CVS has many attractive qualities to me as a long term investment. It has produced a 20 year track record of strong earnings growth, and operates in an industry where I expect it can continue that growth going forward. While its dividend yield is a bit lower than other stocks in my portfolio, there appears to be ample room for it to grow, and I expect several more years of ~20% growth before it falls in line with earnings after the 35% targeted payout ratio is met.

In addition to the dividend, the company has also been aggressive in returning capital to share holder and has been opportunistic in using mergers to further boost growth. With a current yield of 2.1% and long-term growth expectations of 10%+, I think there is a decent chance of seeing 12%+ annual total returns from the stock.

For the above reasons, I choose to ignored the short-term noise and made CVS a long-term buy for my portfolio.

5 Comments

  1. You are to be commended for taking positive action when other were acting out of fear. (Remember Uncle Warren admonished us to be greedy when others are fearful). I also have initiated a position, although did not quite get the bargain you did. When I saw the average dividend yield over the past 5 years being around 1.5%, and being able to pick it up at 2.4% I could not resist. The reversion to the mean will occur, and we will both be able to laugh all the way to the bank.

    • The uncertainty factor is Donald Trump and the range on friends and family he has to see which businesses he favors and which he doesn’t.
      But in the meanwhile, I’m going to kick back and wait.

      Although, I’m considering selling my stakes in banks waiting for opportunities as Donald trump might make some comments sending some stocks to the bottom. 🙂

  2. I think you picked up a solid investment in CVS. They are well positioned for the future and I think you’ll enjoy it as a long term play. Thanks for the great analysis and I look forward to hearing more as you hold CVS.

  3. I like this buy. Do you have any concern about WBA and the contract they just took from CVS?

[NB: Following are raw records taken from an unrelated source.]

(** X13.  A host whose request was made (its promise is pending when the
    executors have run) and gets no response and no error event, or only
    responses whose certificate has no [subject] or no [issuer], keeps its
    promise pending, and the promise of [checkHosts] is then never
    fulfilled: the exception of the hydration is not turned into a
    rejection of the host's promise. *)
Theorem checkHosts_stays_pending (P : Platform) (cfg : Config)
    (hosts : list loc) (h : heap) (events : list Event) (i : nat) (l : loc) :
  (∀ l', l' ∈ hosts → l' ∈ dom h) →
  hosts !! i = Some l →
  r_promises (checkHosts_start P cfg hosts h) !! i = Some Pending →
  (∀ ev, ev ∈ events → event_index ev = i →
     ∃ raw t, ev = Response i raw t
              ∧ (subject raw = None ∨ issuer raw = None)) →
  r_promises (checkHosts P cfg hosts h events) !! i = Some Pending
  ∧ ∀ vs, r_all (checkHosts P cfg hosts h events) ≠ Fulfilled vs.
Proof.
  intros Hin Hl Hp Hev.
  assert (Hpend : r_promises (checkHosts P cfg hosts h events) !! i
                  = Some Pending).
  { unfold checkHosts.
    revert Hp Hev. generalize (checkHosts_start P cfg hosts h).
    induction events as [|ev rest IH]; intros run Hp Hev; [done|].
    cbn [foldl]. apply IH.
    - destruct (decide (event_index ev = i)) as [Hi|Hi].
      + destruct (Hev ev) as (raw & t & -> & Hbad); [left|done|]. simpl.
        destruct (r_hosts run !! i) as [l'|]; [|done].
        destruct (hydrate_throws P raw l'
                    {| w_heap := r_heap run; w_clock := t |} Hbad)
          as [e ->]. done.
      + apply step_lookup; [done|by left].
    - intros ev' Hin'. apply Hev. by right. }
  split; [done|]. intros vs Hful.
  pose proof (consistent_run P events _ (consistent_start P cfg hosts h))
    as (_ & _ & Hrem & _ & Hall).
  fold (checkHosts P cfg hosts h events) in Hrem, Hall.
  rewrite Hful in Hall. destruct Hall as [_ H0]. rewrite Hrem in H0.
  by destruct (awaited_none _ _ _ H0 Hpend).
Qed.

Lemma checkHosts_stays_pending_witness :
  r_promises (checkHosts sample_platform default_config [1%positive]
                sample_heap [Response 0 empty_cert sample_now]) !! 0%nat
  = Some Pending.
Proof.
  apply (checkHosts_stays_pending sample_platform default_config [1%positive]
           sample_heap [Response 0 empty_cert sample_now] 0%nat 1%positive).
  - sample_hosts.
  - reflexivity.
  - reflexivity.
  - intros ev Hev _. apply list_elem_of_singleton in Hev as ->.
    exists empty_cert, sample_now. split; [reflexivity|by left].
Defined.

(** X14.  The flags of a delivered result are those of its own host: the
    result at position [i] refers to the host at position [i], and its
    [isInAlertWindow] compares [days] with that host's [alertWindowDays]
    when the caller gave a truthy one and with the instance's
    [defaultAlertWindowDays] otherwise (so a per-host window of [0] cannot
    be asked for). *)
Theorem checkHosts_alert_window (P : Platform) (cfg : Config)
    (hosts : list loc) (h : heap) (events : list Event) (vs : slots)
    (i : nat) (l : loc) (x : CheckResult) :
  (∀ l', l' ∈ hosts → l' ∈ dom h) →
  r_all (checkHosts P cfg hosts h events) = Fulfilled vs →
  hosts !! i = Some l →
  vs !! i = Some (Some x) →
  host x = l
  ∧ isInAlertWindow (expiry x)
    = num_le (days (expiry x))
             (ToNumber P (if truthy (get h l "alertWindowDays")
                          then get h l "alertWindowDays"
                          else VNum (defaultAlertWindowDays cfg)))
  ∧ isExpired (expiry x) = num_le (days (expiry x)) (Int 0).
Proof.
  intros Hin Hful Hl Hx.
  pose proof (consistent_run P events _ (consistent_start P cfg hosts h))
    as (_ & Hval & _ & _ & Hall).
  destruct (checkHosts_start_shape P cfg hosts h) as (Hh0 & _ & Hnf0 & _).
  fold (checkHosts P cfg hosts h events) in Hval, Hall.
  rewrite Hful in Hall. destruct Hall as [-> _].
  rewrite Hval, list_lookup_fmap in Hx.
  destruct (r_promises (checkHosts P cfg hosts h events) !! i)
    as [[|y|]|] eqn:Hp; simpl in Hx; try done. injection Hx as ->.
  destruct (run_fulfilled_origin P events i x _ Hp)
    as [Hstart|(raw & t & l' & Hev & Hl' & Hhy)].
  { by apply Hnf0 in Hstart. }
  rewrite Hh0, Hl in Hl'. injection Hl' as <-.
  split; [by eapply hydrate_host|].
  rewrite (hydrate_expiry _ _ _ _ _ Hhy). unfold getExpiry.
  cbn [isInAlertWindow isExpired days w_heap].
  destruct (checkHosts_host P cfg hosts h [] l Hin) as (_ & Ha & _).
  { by eapply list_elem_of_lookup_2. }
  unfold checkHosts in Ha. cbn [foldl] in Ha. rewrite Ha. by split.
Qed.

    • That’s a valid concern. I see that as Costco push American Express out, welcome visa and Citibank. Citibank didn’t get a boost like we’ve seen since March.
      American Express is fully recovered.

      In 2011 Walgreen left tricare as they couldn’t reach an agreement. Someone at the VA was smart (like Costco). Cvs thought they could operate on very low margin. NOPE. It was more volume but no benefit. Walgreen can hire extra people to accommodate the low margin. That was why I saw Walgreen was also down initially.

      We probably will see states to get smarter and negotiate like VA did, and get the same deal, as California just voted Medicaid to have the same deal as va. Now, that could take awhile, in the meanwhile I think cvs could benefit from the aging population.

      What I see in the aging population is they add more and more drug to keep the senior “healthy” longer.